Online voting for the third annual International Documentary Film Festival has begun.
Puntos de Vista is a film festival hosted by the Center for the Study of Latino Media and Markets at the School of Journalism and Mass Communication.
The festival recognizes the inspiration and originality of documentaries written and produced by Hispanic students from eight different universities across the globe.
Communication and film students will be commuting from their universities in Colombia, Chile, Mexico, Peru, Spain and various parts of the United States for the competition.
The 15 to 20-minute documentaries being shown address several issues.
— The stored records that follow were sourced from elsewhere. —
(** ** Steps *)

Inductive event :=
| UserClick (t : click_target)
| UserKeydown (key : string)
| FetchSettles (r : fetch_result)
| BodySettles (b : body_result)
| UserFocus (f : focus_target)   (** Tab or a mouse press moves focus; no listener runs *)
| WindowResize.

(** Whether focus may rest on [f] in [s], as the browser decides: an
    element of the panel that [focus()] accepts, the panel only with a
    [tabindex], the trigger or anything outside the widget. *)
Definition focus_valid (s : menu) : bool :=
  match active s with
  | FocusItem id => existsb (fun e => Nat.eqb (el_id e) id && el_focusable e) (elements (panel s))
  | FocusDropdown => panel_focusable s
  | FocusBtn | FocusElsewhere => true
  end.

(** One macrotask.  A settling needs a suspended call; the user moves
    focus only to where the browser lets it rest, and the widget listens
    to no focus event; the resize listener (line 113) does nothing. *)
Definition step (ev : event) (s : menu) : option menu :=
  match ev with
  | UserClick t => Some (dispatch_click t s)
  | UserKeydown k => Some (press_key k s)
  | FetchSettles r => match awaiting_fetch s with O => None | S _ => Some (fetch_settled r s) end
  | BodySettles b => match awaiting_body s with O => None | S _ => Some (body_settled b s) end
  | UserFocus f => if focus_valid (set_active f s) then Some (set_active f s) else None
  | WindowResize => Some s
  end.

Fixpoint run (evs : list event) (s : menu) : option menu :=
  match evs with
  | [] => Some s
  | ev :: rest => s' ← step ev s; run rest s'
  end.

(** The widget right after [initHeader]: the host's [aria-expanded], the
    panel's initial content and whether it is focusable; the panel closed,
    nothing loaded, no [document] listener. *)
Definition initial (expanded0 : option string) (content0 : list node) (tabbable : bool) : menu :=
  mkMenu expanded0 false content0 tabbable false FocusElsewhere [] false 0 0 0 [].

Inductive reachable (s0 : menu) : menu -> Prop :=
| reach_init : reachable s0 s0
| reach_step ev s s' : reachable s0 s -> step ev s = Some s' -> reachable s0 s'.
The films illustrate the violence on the border, disparities in the distribution of wealth, drug trafficking, social or cultural diversity and situations involving accomplishments of people with disabilities.
Sindy Chapa, associate professor for the School of Journalism and Mass Communication, said the film arrangement has a clear goal. The festival strives to promote cultural and academic ties among students with interests in significant social issues within their own countries.
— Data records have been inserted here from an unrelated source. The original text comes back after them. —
(* ===== verification/Panel.v ===== *)
(** * Panel: what the panel can show

    Only three code paths write [dropdown.innerHTML]: the loading note of
    the click handler (line 90), the fetched fragment and the "no
    navigation" note of the [try] block (lines 22 and 34), and the failure
    note of the [catch] block (line 40).  [step_panel] shows that after any
    event the panel holds its previous content, one of the three notes, or
    the fragment that event delivered, annotated.  Once the menu is loaded
    and no load is pending, no event changes the panel again
    ([loaded_panel_stable]). *)

From stdpp Require Import base list strings.
From Stdlib Require Import ZArith Lia.
From S2P Require Import Prelude Dom Traversal Menu MenuInv Loading.

(** The panel content an event can produce from [p]. *)
Definition panel_after (ev : event) (p p' : list node) : Prop :=
  p' = p \/ p' = loading_note \/ p' = failed_note \/ p' = no_nav_note \/
  exists frag, ev = BodySettles (BodyText frag) /\ p' = annotate_links frag.

(** ** Operations that keep the panel *)

Section Keep.
Context (s : menu).

Lemma panel_openMenu : panel (openMenu s) = panel s.
Proof. pose proof (content_of_openMenu s) as H. by injection H. Qed.
Lemma panel_focus_elem e : panel (focus_elem e s) = panel s.
Proof. unfold focus_elem. by case_match. Qed.
Lemma panel_outsideClickHandler t : panel (outsideClickHandler t s) = panel s.
Proof. unfold outsideClickHandler. by case_match. Qed.
Lemma panel_dropdownClickHandler t : panel (dropdownClickHandler t s) = panel s.
Proof. unfold dropdownClickHandler. by repeat case_match. Qed.
Lemma panel_keyHandler k s' : keyHandler k s = Some s' -> panel s' = panel s.
Proof. unfold keyHandler. intros. repeat case_match; simplify_eq; try done. apply panel_focus_elem. Qed.
End Keep.

Lemma panel_invoke_doc ev ls s : panel (invoke_doc ev ls s) = panel s.
Proof.
  revert s. induction ls as [|l ls IH]; intros s; simpl; [done|]. rewrite IH.
  case_match; [|done]. destruct l as [ty []], ev as [t|k]; simpl; try done.
  - apply panel_outsideClickHandler.
  - case_match eqn:E; [by apply panel_keyHandler in E|done].
Qed.

Lemma panel_document_phase ev s : panel (document_phase ev s) = panel s.
Proof. apply panel_invoke_doc. Qed.

#[export] Hint Rewrite panel_openMenu panel_focus_elem panel_outsideClickHandler
  panel_dropdownClickHandler panel_document_phase : js_rw.

(** ** The panel after one event *)

Lemma panel_btnClickHandler s :
  panel (btnClickHandler s) = panel s \/ panel (btnClickHandler s) = loading_note.
Proof. unfold btnClickHandler. repeat case_match; [left..|right]; by autorewrite with js_rw. Qed.

Lemma panel_dispatch_click t s :
  panel (dispatch_click t s) = panel s \/ panel (dispatch_click t s) = loading_note.
Proof.
  unfold dispatch_click. autorewrite with js_rw.
  destruct t; autorewrite with js_rw; auto using panel_btnClickHandler.
Qed.

Lemma panel_keydown_target_phase k s :
  panel (keydown_target_phase k s) = panel s \/ panel (keydown_target_phase k s) = loading_note.
Proof.
  unfold keydown_target_phase. repeat case_match; auto.
  - unfold btnKeydownHandler in *. repeat case_match; simplify_eq; autorewrite with js_rw;
      auto using panel_dispatch_click.
  - left. apply (fold_left_preserves (fun x => panel x = panel s)); [|done]. intros x <-. unfold linkKeydownHandler. by case_match.
Qed.

(** A click keeps "the panel is [p] or the loading note". *)
Lemma panel_dispatch_click_or t s p :
  panel s = p \/ panel s = loading_note ->
  panel (dispatch_click t s) = p \/ panel (dispatch_click t s) = loading_note.
Proof. intros Hp. destruct (panel_dispatch_click t s) as [E|E]; rewrite E; [exact Hp|by right]. Qed.

Lemma panel_press_key k s :
  panel (press_key k s) = panel s \/ panel (press_key k s) = loading_note.
Proof.
  unfold press_key, keydown_default. pose proof (panel_keydown_target_phase k s) as H.
  rewrite <- (panel_document_phase (KeydownEvent k)) in H.
  repeat case_match; auto using panel_dispatch_click_or.
Qed.

Lemma panel_fetch_settled r s :
  panel (fetch_settled r s) = panel s \/ panel (fetch_settled r s) = failed_note.
Proof. unfold fetch_settled. repeat case_match; [right|left|right]; by autorewrite with js_rw. Qed.

Lemma panel_body_settled b s :
  panel (body_settled b s) = failed_note \/ panel (body_settled b s) = no_nav_note \/
  exists frag, b = BodyText frag /\ panel (body_settled b s) = annotate_links frag.
Proof.
  unfold body_settled. destruct b as [why|frag]; rewrite panel_openMenu; [by left|].
  unfold load_succeeded. simpl. case_match; [by right; left|]. right; right. by exists frag.
Qed.

(** C29: after any event the panel holds its previous content, the loading
    note, the failure note, the "No navigation found." note, or the
    fragment that event delivered with its links annotated: no other code
    path writes [dropdown.innerHTML]. *)
Theorem step_panel ev s s' : step ev s = Some s' -> panel_after ev (panel s) (panel s').
Proof.
  unfold panel_after. destruct ev; simpl; intros Hs; repeat case_match; simplify_eq.
  - destruct (panel_dispatch_click t s); tauto.
  - destruct (panel_press_key key s); tauto.
  - destruct (panel_fetch_settled r s); tauto.
  - destruct (panel_body_settled b s) as [|[|(frag & -> & ?)]]; eauto 10.
  - by left.
  - by left.
Qed.

(** ** After the load *)

(** What the load paths write: the panel, the links' listeners, the flag,
    the suspended calls and the requests. *)
Definition pview (s : menu) : list node * bool * bool * nat * nat * nat :=
  (panel s, links_bound s, menu_loaded s, awaiting_fetch s, awaiting_body s, requests s).

Create Rewrite HintDb pview_rw.

Section PView.
Context (s : menu).

Lemma pview_openMenu : pview (openMenu s) = pview s.
Proof. unfold openMenu, focus_first, focus_elem, focus_dropdown, add_event_listener. by repeat case_match. Qed.
Lemma pview_closeMenu : pview (closeMenu s) = pview s.
Proof. done. Qed.
Lemma pview_focus_elem e : pview (focus_elem e s) = pview s.
Proof. unfold focus_elem. by case_match. Qed.
Lemma pview_outsideClickHandler t : pview (outsideClickHandler t s) = pview s.
Proof. unfold outsideClickHandler. by case_match. Qed.
Lemma pview_dropdownClickHandler t : pview (dropdownClickHandler t s) = pview s.
Proof. unfold dropdownClickHandler. by repeat case_match. Qed.
Lemma pview_linkKeydownHandler k : pview (linkKeydownHandler k s) = pview s.
Proof. unfold linkKeydownHandler. by case_match. Qed.
Lemma pview_keyHandler k s' : keyHandler k s = Some s' -> pview s' = pview s.
Proof. unfold keyHandler. intros. repeat case_match; simplify_eq; try done. apply pview_focus_elem. Qed.
End PView.

#[export] Hint Rewrite pview_openMenu pview_closeMenu pview_focus_elem pview_outsideClickHandler
  pview_dropdownClickHandler pview_linkKeydownHandler : pview_rw.

Lemma pview_document_phase ev s : pview (document_phase ev s) = pview s.
Proof.
  unfold document_phase. generalize (doc_listeners s). intros ls. revert s.
  induction ls as [|l ls IH]; intros s; simpl; [done|]. rewrite IH.
  case_match; [|done]. destruct l as [ty []], ev as [t|k]; simpl; autorewrite with pview_rw; try done.
  case_match eqn:E; [by apply pview_keyHandler in E|done].
Qed.
#[export] Hint Rewrite pview_document_phase : pview_rw.

(** With [menuLoaded] set, the trigger only opens and closes. *)
Lemma pview_btnClickHandler_loaded s : menu_loaded s = true -> pview (btnClickHandler s) = pview s.
Proof. intros Hl. unfold btnClickHandler. rewrite Hl. case_match; by autorewrite with pview_rw. Qed.

Lemma loaded_pview s s' : pview s' = pview s -> menu_loaded s' = menu_loaded s.
Proof. unfold pview. by intros [= _ _ -> _ _ _]. Qed.

Lemma pview_dispatch_click_loaded t s : menu_loaded s = true -> pview (dispatch_click t s) = pview s.
Proof.
  intros Hl. unfold dispatch_click. autorewrite with pview_rw.
  destruct t; autorewrite with pview_rw; auto using pview_btnClickHandler_loaded.
Qed.

Lemma pview_keydown_target_phase_loaded k s :
  menu_loaded s = true -> pview (keydown_target_phase k s) = pview s.
Proof.
  intros Hl. unfold keydown_target_phase, btnKeydownHandler. repeat case_match; try done;
    rewrite ?pview_focus_elem; auto using pview_dispatch_click_loaded.
  apply (fold_left_preserves (fun x => pview x = pview s)); [|done].
  intros x <-. apply pview_linkKeydownHandler.
Qed.

Lemma pview_press_key_loaded k s : menu_loaded s = true -> pview (press_key k s) = pview s.
Proof.
  intros Hl. unfold press_key, keydown_default.
  pose proof (pview_keydown_target_phase_loaded k s Hl) as H1.
  rewrite <- (pview_document_phase (KeydownEvent k)) in H1.
  pose proof (loaded_pview _ _ H1) as Hl1. rewrite Hl in Hl1.
  repeat case_match; rewrite ?pview_dispatch_click_loaded; done.
Qed.

(** A loaded widget with no suspended call keeps [pview] on every step. *)
Lemma pview_step_loaded ev s s' :
  menu_loaded s = true -> awaiting_fetch s = 0 -> awaiting_body s = 0 ->
  step ev s = Some s' -> pview s' = pview s.
Proof.
  intros Hl Hf Hb Hst. destruct ev; simpl in Hst; rewrite ?Hf, ?Hb in Hst;
    repeat case_match; simplify_eq; auto using pview_dispatch_click_loaded, pview_press_key_loaded.
Qed.

(** C33: once [menuLoaded] is set and no [loadMenuHtml] call is suspended,
    the panel's content (and whether its links are bound) never changes
    again, whatever the user does: the fragment is fetched and rendered
    once. *)
Theorem loaded_panel_stable s s' :
  menu_loaded s = true -> awaiting_fetch s = 0 -> awaiting_body s = 0 ->
  reachable s s' -> panel s' = panel s /\ links_bound s' = links_bound s.
Proof.
  intros Hl Hf Hb Hr.
  enough (pview s' = pview s) as Hv by (unfold pview in Hv; by injection Hv).
  induction Hr as [|ev x y Hr IH Hst]; [done|].
  assert (Hx : menu_loaded x = true /\ awaiting_fetch x = 0 /\ awaiting_body x = 0)
    by (unfold pview in IH; injection IH as _ _ -> -> ->; done).
  destruct Hx as (? & ? & ?). rewrite <- IH. by eapply pview_step_loaded.
Qed.

(** ** Instances *)

Lemma step_panel_witness :
  panel_after (BodySettles (BodyText sample_menu)) (panel demo_reading)
    (panel (default demo_reading (step (BodySettles (BodyText sample_menu)) demo_reading))).
Proof. apply step_panel. vm_compute. reflexivity. Defined.

Lemma loaded_panel_stable_witness :
  panel demo_closed = panel demo_open /\ links_bound demo_closed = links_bound demo_open.
Proof.
  apply loaded_panel_stable; [vm_compute; reflexivity..|].
  apply run_reachable with (evs := [UserClick OnBtn]). vm_compute. reflexivity.
Defined.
Chapa, who serves as the organizing committee president and associate director of The Center for Latino Media and Markets, said she hopes the event will increase awareness and education.
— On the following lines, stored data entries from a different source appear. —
(** C21: with focus outside the items (on the trigger, the panel or anywhere
    else), ArrowDown focuses the first item, but ArrowUp focuses
    [items[n-2]], the second to last: [indexOf] gives [-1] and
    [(-1 - 1 + n) % n = n - 2]. *)
Theorem keyHandler_from_outside s (items : list elem) e_first e_up :
  open_class s = true -> query_all SelFocusable (panel s) = items -> (2 <= length items)%nat ->
  (forall id, active s = FocusItem id -> id ∉ map el_id items) ->
  head items = Some e_first -> items !! (length items - 2)%nat = Some e_up ->
  keyHandler "ArrowDown" s = Some (focus_elem e_first s) /\
  keyHandler "ArrowUp" s = Some (focus_elem e_up s).
Proof.
  intros Ho Hq Hn Hout Hh Hu.
  assert (Hidx : active_index (active s) items = (-1)%Z).
  { destruct (active s) eqn:Ha; try done. simpl. apply index_of_not_in. by apply Hout. }
  destruct (arrow_from_outside items Hn) as [Hd Hup].
  unfold keyHandler; simpl. rewrite Ho, Hq.
  destruct (Nat.eqb_spec (length items) 0) as [|_]; [lia|]. rewrite Hidx, Hd, Hup, Hh, Hu. done.
Qed.

(** ** Behaviours the spec does not describe *)

(** The trigger's keydown listener on a closed, loaded menu, for the keys it
    handles: [openMenu], then focus on the first item. *)
Lemma btnKeydownHandler_opens k s e :
  (k === "ArrowDown") || (k === "Enter") || (k === " ") = true ->
  synced s -> open_class s = false -> menu_loaded s = true ->
  query SelFocusable (panel s) = Some e -> el_focusable e = true ->
  btnKeydownHandler k s = set_active (FocusItem (el_id e)) (openMenu s).
Proof.
  intros Hk Hs Ho Hl Hq Hf. unfold btnKeydownHandler. rewrite Hk, Ho.
  rewrite dispatch_click_btn_loaded by done.
  destruct (openMenu_facts s Hs) as (Hp & _ & _). rewrite Hp, Hq. unfold focus_elem. by rewrite Hf.
Qed.

(** C22: on a closed, loaded menu, Enter on the trigger opens it with focus on
    the first item, but ArrowDown focuses the second: [openMenu], run by
    the trigger's keydown listener through [btn.click()], registers
    [keyHandler] on [document] while the same keydown is being dispatched,
    and it handles the ArrowDown when the event reaches [document]. *)
Theorem btn_arrowdown_focuses_second s e1 e2 rest :
  synced s -> open_class s = false -> menu_loaded s = true -> active s = FocusBtn ->
  query_all SelFocusable (panel s) = e1 :: e2 :: rest -> NoDup (map el_id (e1 :: e2 :: rest)) ->
  el_focusable e1 = true -> el_focusable e2 = true ->
  active (press_key "ArrowDown" s) = FocusItem (el_id e2) /\
  active (press_key "Enter" s) = FocusItem (el_id e1).
Proof.
  intros Hs Ho Hl Ha Hq Hnd Hf1 Hf2. rewrite !press_key_btn_key by done.
  assert (Hq1 : query SelFocusable (panel s) = Some e1) by (unfold query; by rewrite Hq).
  destruct (openMenu_facts s Hs) as (Hp & Ho' & Hd).
  unfold dispatch_keydown, keydown_target_phase. rewrite Ha.
  rewrite !(btnKeydownHandler_opens _ s e1) by done.
  set (s2 := set_active (FocusItem (el_id e1)) (openMenu s)).
  assert (H2 : open_class s2 = true /\ panel s2 = panel s /\
               doc_listeners s2 = listeners_for true /\ active s2 = FocusItem (el_id e1))
    by (subst s2; simpl; done).
  clearbody s2. destruct H2 as (Ho2 & Hp2 & Hd2 & Ha2).
  rewrite !document_phase_open_key by done. split; [|by unfold keyHandler; simpl].
  unfold keyHandler; simpl. rewrite Ho2, Hp2, Hq, Ha2.
  rewrite (active_index_at (e1 :: e2 :: rest) 0 e1) by done.
  destruct (arrow_neighbours (e1 :: e2 :: rest) 0) as [-> _]; [simpl; lia|].
  simpl. unfold focus_elem. by rewrite Hf2.
Qed.

(** Enter on the trigger is its listener alone: it cancels the default
    click and no [document] listener reacts to Enter. *)
Lemma press_key_enter_btn s : active s = FocusBtn -> press_key "Enter" s = btnKeydownHandler "Enter" s.
Proof.
  intros Ha. rewrite press_key_btn_key by (done || by rewrite Ha).
  unfold dispatch_keydown, keydown_target_phase. rewrite Ha. by apply document_phase_activation.
Qed.

Lemma ui_btnKeydown_focus s :
  ui (match query SelFocusable (panel s) with Some first => focus_elem first s | None => s end) = ui s.
Proof. case_match; [apply ui_focus_elem|done]. Qed.

(** C31: Enter on the trigger of an open menu does not close it: the
    trigger's keydown listener cancels the default click (line 99), does
    not call [btn.click()] on an open panel (line 100) and moves focus to
    the first item (line 102); the spec says re-activating the trigger
    closes the panel. *)
Theorem enter_on_open_trigger_stays_open s :
  synced s -> open_class s = true -> active s = FocusBtn ->
  ui (press_key "Enter" s) = (Some "true", true, listeners_for true) /\
  active (press_key "Enter" s) =
    match query SelFocusable (panel s) with
    | Some e => if el_focusable e then FocusItem (el_id e) else FocusBtn
    | None => FocusBtn
    end.
Proof.
  intros Hs Ho Ha. rewrite press_key_enter_btn by done. unfold btnKeydownHandler. simpl.
  rewrite Ho. split.
  - rewrite ui_btnKeydown_focus. unfold ui. by rewrite (synced_open_expanded s), (synced_open_listeners s), Ho.
  - case_match; [|done]. unfold focus_elem. by case_match.
Qed.

(** C32: Enter on the trigger of a closed, loaded menu opens it once: the
    listener's [btn.click()] opens it, and cancelling the keydown (line 99)
    keeps the browser's own click from closing it again. *)
Theorem enter_on_closed_trigger_opens s :
  synced s -> open_class s = false -> menu_loaded s = true -> active s = FocusBtn ->
  ui (press_key "Enter" s) = (Some "true", true, listeners_for true).
Proof.
  intros Hs Ho Hl Ha. rewrite press_key_enter_btn by done. unfold btnKeydownHandler. simpl.
  rewrite Ho, dispatch_click_btn_loaded by done.
  rewrite ui_btnKeydown_focus. apply ui_openMenu, synced_listeners, Hs.
Qed.

(** C23: two activations of the trigger before the first request settles
    send two requests: [menuLoaded] is only set when a load finishes, and
    the menu stays closed meanwhile, so the second click takes the loading
    path again. *)
Theorem double_click_two_requests s :
  synced s -> open_class s = false -> menu_loaded s = false ->
  let s2 := dispatch_click OnBtn (dispatch_click OnBtn s) in
  requests s2 = S (S (requests s)) /\ awaiting_fetch s2 = S (S (awaiting_fetch s)).
Proof.
  intros Hs Ho Hl. unfold dispatch_click at 2. rewrite btnClickHandler_unloaded by done.
  rewrite document_phase_closed by (simpl; eauto using synced_closed_listeners).
  set (s1 := start_fetch (set_inner_html loading_note s)).
  assert (Hs1 : synced s1) by (subst s1; eauto with menu).
  unfold dispatch_click. rewrite btnClickHandler_unloaded by (subst s1; done).
  rewrite document_phase_closed by (subst s1; simpl; eauto using synced_closed_listeners).
  done.
Qed.

Lemma double_click_two_requests_witness :
  synced (initial (Some "false") [] false) /\ open_class (initial (Some "false") [] false) = false /\
  menu_loaded (initial (Some "false") [] false) = false /\
  requests (dispatch_click OnBtn (dispatch_click OnBtn (initial (Some "false") [] false))) = 2.
Proof.
  assert (Hs : synced (initial (Some "false") [] false)) by (apply synced_initial; discriminate).
  split; [exact Hs|]. split; [reflexivity|]. split; [reflexivity|].
  apply (double_click_two_requests (initial (Some "false") [] false) Hs); reflexivity.
Defined.

(** C24: closing the menu does not cancel a pending load, which reopens
    it when it settles: from any open state with a call of [loadMenuHtml]
    suspended (after two quick clicks, say), a click on the trigger closes
    the menu and keeps every pending load, and once the event loop has
    delivered their settlements, whatever [fetch] and [res.text()] give,
    the menu is open again with [aria-expanded="true"] (line 93 runs
    [openMenu] without checking the state). *)
Theorem stale_load_reopens s r b :
  synced s -> open_class s = true -> awaiting_fetch s <> 0 ->
  let s1 := dispatch_click OnBtn s in
  closed_at_btn s1 /\ weight s1 = weight s /\
  open_class (drain (weight s1) r b s1) = true /\
  aria_expanded (drain (weight s1) r b s1) = Some "true".
Proof.
  intros Hs Ho Hf s1. subst s1. rewrite dispatch_btn_open by done.
  assert (Hw : weight (closeMenu s) = weight s) by done. rewrite Hw.
  destruct (drain_spec (weight s) r b (closeMenu s)) as (Hrun & _ & _ & Hdone); [lia|].
  destruct Hdone as [_ Ho']; [unfold weight in *; lia|].
  split_and!; [eauto with menu|done|done|].
  apply synced_open_expanded; [|done]. eapply synced_run; [|exact Hrun]. eauto with menu.
Qed.

(** ** Instances *)

Lemma escape_closes_witness : closed_at_btn (press_key "Escape" demo_open).
Proof. apply escape_closes; [synced_by_computation|vm_compute; reflexivity]. Defined.

Lemma outside_click_closes_witness : closed_at_btn (dispatch_click Outside demo_open).
Proof. apply outside_click_closes; [synced_by_computation|vm_compute; reflexivity]. Defined.

Lemma btn_click_closes_witness : closed_at_btn (dispatch_click OnBtn demo_open).
Proof. apply btn_click_closes; [synced_by_computation|vm_compute; reflexivity]. Defined.

Lemma link_click_closes_witness : closed_at_btn (dispatch_click (OnPanelElem 3) demo_open).
Proof.
  apply (link_click_closes demo_open 3 demo_home);
    [synced_by_computation|vm_compute; reflexivity|vm_compute; reflexivity].
Defined.

Lemma panel_click_keeps_open_witness : dispatch_click (OnPanelElem 2) demo_open = demo_open.
Proof.
  apply panel_click_keeps_open;
    [synced_by_computation|vm_compute; reflexivity|vm_compute; reflexivity|vm_compute; reflexivity].
Defined.

Lemma btn_click_opens_loaded_witness :
  ui (dispatch_click OnBtn demo_closed) = (Some "true", true, listeners_for true) /\
  (query SelFocusable (panel demo_closed) = Some demo_home -> el_focusable demo_home = true ->
   active (dispatch_click OnBtn demo_closed) = FocusItem (el_id demo_home)).
Proof.
  apply btn_click_opens_loaded; [synced_by_computation|vm_compute; reflexivity|vm_compute; reflexivity].
Defined.

Lemma btn_click_starts_load_witness :
  let s' := dispatch_click OnBtn demo_start in
  panel s' = loading_note /\ requests s' = S (requests demo_start) /\
  awaiting_fetch s' = S (awaiting_fetch demo_start) /\ ui s' = ui demo_start /\
  menu_loaded s' = false.
Proof.
  apply btn_click_starts_load; [synced_by_computation|vm_compute; reflexivity|vm_compute; reflexivity].
Defined.

Lemma keyHandler_wraps_witness :
  (active demo_open = FocusItem (el_id demo_about) ->
   keyHandler "ArrowDown" demo_open = Some (focus_elem demo_home demo_open)) /\
  (active demo_open = FocusItem (el_id demo_home) ->
   keyHandler "ArrowUp" demo_open = Some (focus_elem demo_about demo_open)).
Proof.
  apply (keyHandler_wraps demo_open [demo_home; demo_docs; demo_about]);
    try (vm_compute; reflexivity). apply (bool_decide_unpack _). vm_compute. reflexivity.
Defined.

Lemma keyHandler_from_outside_witness :
  keyHandler "ArrowDown" demo_focus_out = Some (focus_elem demo_home demo_focus_out) /\
  keyHandler "ArrowUp" demo_focus_out = Some (focus_elem demo_docs demo_focus_out).
Proof.
  apply (keyHandler_from_outside demo_focus_out [demo_home; demo_docs; demo_about]);
    try (vm_compute; reflexivity); [simpl; lia|].
  intros id Hid. vm_compute in Hid. discriminate.
Defined.

Lemma enter_on_link_closes_witness : closed_at_btn (press_key "Enter" demo_open).
Proof.
  apply (enter_on_link_closes demo_open 3 demo_home); try (vm_compute; reflexivity).
  - synced_by_computation.
  - vm_compute. eexists. reflexivity.
Defined.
“This event provides an opportunity for students to gain understanding of the uniqueness among Latino cultures,” she said.
The 14 independent feature titles on display will be “Living Paintings,” “Why is Momma Just a Crying?,” “Vital Voice,” “Patricios: Story of a Border,” “Tierradorada,” “Trip to the Red Planet,” “Music from Within: It’s Music that Carries On,” “It’s Tzotzil Rock,” “The Chilean Wall,” “Muchacha,” “Mexican Fried Chicken,” “Morquio Steps,” “Red Chronicle,” “Rising from the Swamp and Arequipa” and “Communicating the Truth.”
The documentaries will be divided into five different sessions: Voces, Reveladores, Indicadores, Narradores and Testimonios.
The top three films will be decided in part (40 percent) by an online, people’s choice voting, while the remaining 60 percent is to be determined by a panel of judges.
Two thousand dollar, $1,000 and $500 prizes will be awarded to the first, second and third place winners.
Olga Wilson, lecturer and public relations director for The Center for the Study of Latino Media and Markets, said the film’s focus is on life issues and how the students see themselves as producers.
“It’s a great opportunity for filmmakers to express themselves and for the community to share their expression through this art,” she said.
More than 200 votes have already been cast on El Centro’s webpage since the ballot opened, and this will continue until April 23.
“Our goal is to provide audiences with an inside look of the Latino culture through film,” said Joe Vasquez, assistant manager for El Centro and mass communications graduate student.